Referring physicians can become allies in the mammography reimbursement war when they're educated on the appropriateness of various imaging exams and when they should be ordered.
"They can’t just say ‘Do a screening mammogram and if you find anything, do a diagnostic mammogram and an ultrasound.’ They must provide an appropriate clinical diagnosis," Linver said.
One way to facilitate the process is to supply clinicians with a well-designed exam order pad. In Linver’s practice, the order form includes a list of every breast-related procedure, a checklist of breast problems the patient may be experiencing, such as pain, a lump, or nipple discharge, and a diagram where the primary-care physician can indicate potential problem areas.

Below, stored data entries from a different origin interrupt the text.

(** * goftfy: the encoding-repair engine and its pipeline

    A shallow embedding of the Go package [goftfy] (files [goftfy.go],
    [fixes.go], [encoding.go]).  A Go [string] is a sequence of bytes; it is
    modelled as [list Z], one number per byte.  A [rune] is a [Z].

    The first two modules embed the parts of Go's standard library the package
    calls: [unicode/utf8] together with the [for _, r := range s] loop, and the
    few functions of [strings] that are used. *)

From Stdlib Require Import String Ascii.
From Stdlib Require Import ZArith List Bool Lia Permutation.
Import ListNotations.
Open Scope Z_scope.

(** A Go string: its bytes. *)
Definition gostring := list Z.

(** The bytes of a literal, as Go stores it (UTF-8). *)
Definition go (s : String.string) : gostring :=
  map (fun a => Z.of_nat (nat_of_ascii a)) (list_ascii_of_string s).
Arguments go s%_string.

(** Equality of byte strings, Go's [==] on strings. *)
Fixpoint streq (a b : gostring) : bool :=
  match a, b with
  | [], [] => true
  | x :: a', y :: b' => (x =? y) && streq a' b'
  | _, _ => false
  end.

(* ================================================================== *)
(** ** Go's [unicode/utf8] *)

Module utf8.

Definition RuneError : Z := 0xFFFD.
Definition MaxRune : Z := 0x10FFFF.
Definition RuneSelf : Z := 0x80.
Definition UTFMax : nat := 4.
(** ** Machine integers *)

Definition wrap8 (z : Z) : Z := z mod 2 ^ 8.
Definition wrap16 (z : Z) : Z := z mod 2 ^ 16.
Definition wrap32 (z : Z) : Z := (z + 2 ^ 31) mod 2 ^ 32 - 2 ^ 31.
Definition wrap64u (z : Z) : Z := z mod 2 ^ 64.

Definition INT_MIN : Z := - 2 ^ 31.
Definition INT_MAX : Z := 2 ^ 31 - 1.

(** ** Strings *)

(** A C string holds no NUL before its terminator. *)
Fixpoint cstr (s : string) : Prop :=
  match s with
  | EmptyString => True
  | String c s' => c <> NUL /\ cstr s'
  end.

(** [s[n]] for a NUL-terminated buffer: the terminator past the end. *)
Definition char_at (s : string) (n : nat) : ascii :=
  default NUL (String.get n s).

(** Whether every character of [s] satisfies [p]. *)
Fixpoint str_all (p : ascii -> bool) (s : string) : bool :=
  match s with
  | String c s' => p c && str_all p s'
  | EmptyString => true
  end.

(** The last character of a string, [NUL] for the empty one. *)
Fixpoint last_char (s : string) : ascii :=
  match s with
  | EmptyString => NUL
  | String c EmptyString => c
  | String _ s' => last_char s'
  end.

(** The text [s] between double quotes, as a BASIC source writes it. *)
Definition quoted (s : string) : string := String QUOTE (s +++ String QUOTE "").

(** [printf("%d", z)]. *)
Definition fmt_d (z : Z) : string := NilZero.string_of_int (Z.to_int z).

(** ** Tactics *)

(** Case analysis over the 256 characters. *)
Ltac ascii_cases c :=
  destruct c as [[] [] [] [] [] [] [] []]; vm_compute; try reflexivity; try discriminate;
  try tauto.

(** Destructs the scrutinee of the first [match] or [if] of the goal. *)
Ltac case_head :=
  match goal with
  | |- context [match ?x with _ => _ end] => destruct x eqn:?
  end.

(** Inverts equations between [Some] and pairs in the hypotheses. *)
Ltac inv_some :=
  repeat match goal with
  | H : Some _ = Some _ |- _ => injection H as H; try subst
  | H : (_, _) = (_, _) |- _ => injection H as ?; try subst
  | H : None = Some _ |- _ => discriminate H
  | H : Some _ = None |- _ => discriminate H
  end.

(** ** Lemmas on characters *)

Lemma code_range (c : ascii) : 0 <= code c < 256.
Proof.
  unfold code. pose proof (N_ascii_bounded c). lia.
Qed.

Lemma code_inj (a b : ascii) : code a = code b -> a = b.
Proof.
  unfold code. intros H.
  rewrite <- (ascii_N_embedding a), <- (ascii_N_embedding b).
  f_equal. lia.
Qed.

Lemma c_toupper_idem (c : ascii) : c_toupper (c_toupper c) = c_toupper c.
Proof. ascii_cases c. Qed.

Lemma c_toupper_not_lower (c : ascii) : c_islower (c_toupper c) = false.
Proof. ascii_cases c. Qed.

Lemma c_isalpha_toupper (c : ascii) : c_isalpha (c_toupper c) = c_isalpha c.
Proof. ascii_cases c. Qed.

Lemma c_isdigit_toupper (c : ascii) : c_isdigit (c_toupper c) = c_isdigit c.
Proof. ascii_cases c. Qed.

Lemma c_isalnum_toupper (c : ascii) : c_isalnum (c_toupper c) = c_isalnum c.
Proof. ascii_cases c. Qed.

Lemma c_toupper_NUL (c : ascii) : c_toupper c = NUL <-> c = NUL.
Proof. ascii_cases c; split; discriminate. Qed.

Lemma c_toupper_dollar (c : ascii) : c_toupper c = "$"%char <-> c = "$"%char.
Proof. ascii_cases c; split; discriminate. Qed.

Lemma c_toupper_underscore (c : ascii) : c_toupper c = "_"%char <-> c = "_"%char.
Proof. ascii_cases c; split; discriminate. Qed.

Lemma c_isdigit_not_NUL (c : ascii) : c_isdigit c = true -> c <> NUL.
Proof. ascii_cases c. Qed.

Lemma c_isalnum_not_NUL (c : ascii) : c_isalnum c = true -> c <> NUL.
Proof. ascii_cases c. Qed.

(** ** Lemmas on machine integers *)

Lemma wrap8_range z : 0 <= wrap8 z < 256.
Proof. unfold wrap8. apply Z.mod_pos_bound. lia. Qed.

Lemma wrap16_range z : 0 <= wrap16 z < 65536.
Proof. unfold wrap16. apply Z.mod_pos_bound. lia. Qed.

Lemma wrap32_range z : INT_MIN <= wrap32 z <= INT_MAX.
Proof.
  unfold wrap32, INT_MIN, INT_MAX.
  pose proof (Z.mod_pos_bound (z + 2 ^ 31) (2 ^ 32)). lia.
Qed.

Lemma wrap32_small z : INT_MIN <= z <= INT_MAX -> wrap32 z = z.
Proof.
  unfold wrap32, INT_MIN, INT_MAX. intros H.
  rewrite Z.mod_small; lia.
Qed.

Lemma wrap16_small z : 0 <= z < 65536 -> wrap16 z = z.
Proof. unfold wrap16. intros H. apply Z.mod_small. lia. Qed.

Lemma wrap8_small z : 0 <= z < 256 -> wrap8 z = z.
Proof. unfold wrap8. intros H. apply Z.mod_small. lia. Qed.

#[export] Hint Resolve wrap8_range wrap16_range wrap32_range code_range : cfb.
#[export] Hint Rewrite c_toupper_idem c_isalpha_toupper c_isdigit_toupper
  c_isalnum_toupper : cfb_rw.

(** ** Lemmas on strings *)

Lemma get_lt_is_Some (s : string) (n : nat) :
  (n < String.length s)%nat -> is_Some (String.get n s).
Proof.
  revert n. induction s as [|c s IH]; intros [|n] H; simpl in *; try lia; eauto.
  apply IH. lia.
Qed.

Lemma get_ge_None (s : string) (n : nat) :
  (String.length s <= n)%nat -> String.get n s = None.
Proof.
  revert n. induction s as [|c s IH]; intros [|n] H; simpl in *; try lia; eauto.
  apply IH. lia.
Qed.

Lemma get_Some_lt (s : string) (n : nat) (c : ascii) :
  String.get n s = Some c -> (n < String.length s)%nat.
Proof.
  intros H. destruct (Nat.lt_ge_cases n (String.length s)) as [|Hge]; [done|].
  rewrite get_ge_None in H by done. discriminate.
Qed.

Lemma char_at_ge (s : string) (n : nat) :
  (String.length s <= n)%nat -> char_at s n = NUL.
Proof. intros H. unfold char_at. by rewrite get_ge_None. Qed.

Lemma char_at_not_NUL_lt (s : string) (n : nat) :
  char_at s n <> NUL -> (n < String.length s)%nat.
Proof.
  intros H. destruct (Nat.lt_ge_cases n (String.length s)) as [|Hge]; [done|].
  by rewrite char_at_ge in H.
Qed.

Lemma length_append (s1 s2 : string) :
  String.length (s1 +++ s2) = (String.length s1 + String.length s2)%nat.
Proof. induction s1; simpl; congruence. Qed.

Lemma append_nil_r (s : string) : s +++ "" = s.
Proof. induction s; simpl; congruence. Qed.

Lemma append_assoc (s1 s2 s3 : string) : (s1 +++ s2) +++ s3 = s1 +++ s2 +++ s3.
Proof. induction s1; simpl; congruence. Qed.

Lemma cstr_append (s1 s2 : string) : cstr (s1 +++ s2) <-> cstr s1 /\ cstr s2.
Proof. induction s1; simpl; tauto. Qed.

Lemma length_substring_le (n m : nat) (s : string) :
  (String.length (substring n m s) <= m)%nat.
Proof.
  revert n m. induction s as [|c s IH]; intros [|n] [|m]; simpl; try lia.
  - specialize (IH 0%nat m). lia.
  - apply (IH n 0%nat).
  - apply (IH n (S m)).
Qed.

Lemma length_substring (n m : nat) (s : string) :
  (n + m <= String.length s)%nat -> String.length (substring n m s) = m.
Proof.
  revert n m. induction s as [|c s IH]; intros [|n] [|m]; simpl; try lia.
  - intros H. rewrite IH; lia.
  - intros H. apply (IH n 0%nat). lia.
  - intros H. apply (IH n (S m)). lia.
Qed.

#[export] Hint Rewrite length_append append_nil_r append_assoc : cfb_rw.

"It makes the order form a little longer, but it’s well worth it so that you don’t have problems in the future," he said. Discrepancies between the physician’s order and the imaging services rendered make it easier for payors to delay and deny payment, he added.
Another weapon a practice can wield is an internal audit. Keeping track of the quality of care gives radiologists information they can use to renegotiate reimbursement rates with an HMO.
At X-Ray Associates, Linver and his colleagues kept a seven-year tally of their screening mammography and demonstrated that they were catching more cancers at an earlier stage, resulting in less treatment.
"Show the HMO that you are saving them money, because that’s all they care about," he advised. "Use your success in breast imaging to your advantage."
In addition, a data audit can help a practice keep track of any billing mistakes that could mean a payment denial. This kind of self-policing can keep a practice off the Medicare "hit list," he said.
"This requires vigilance, commitment, and follow-up," Linver concluded. "But if we don’t figure out how to ensure reimbursement, we’ll really crash and burn."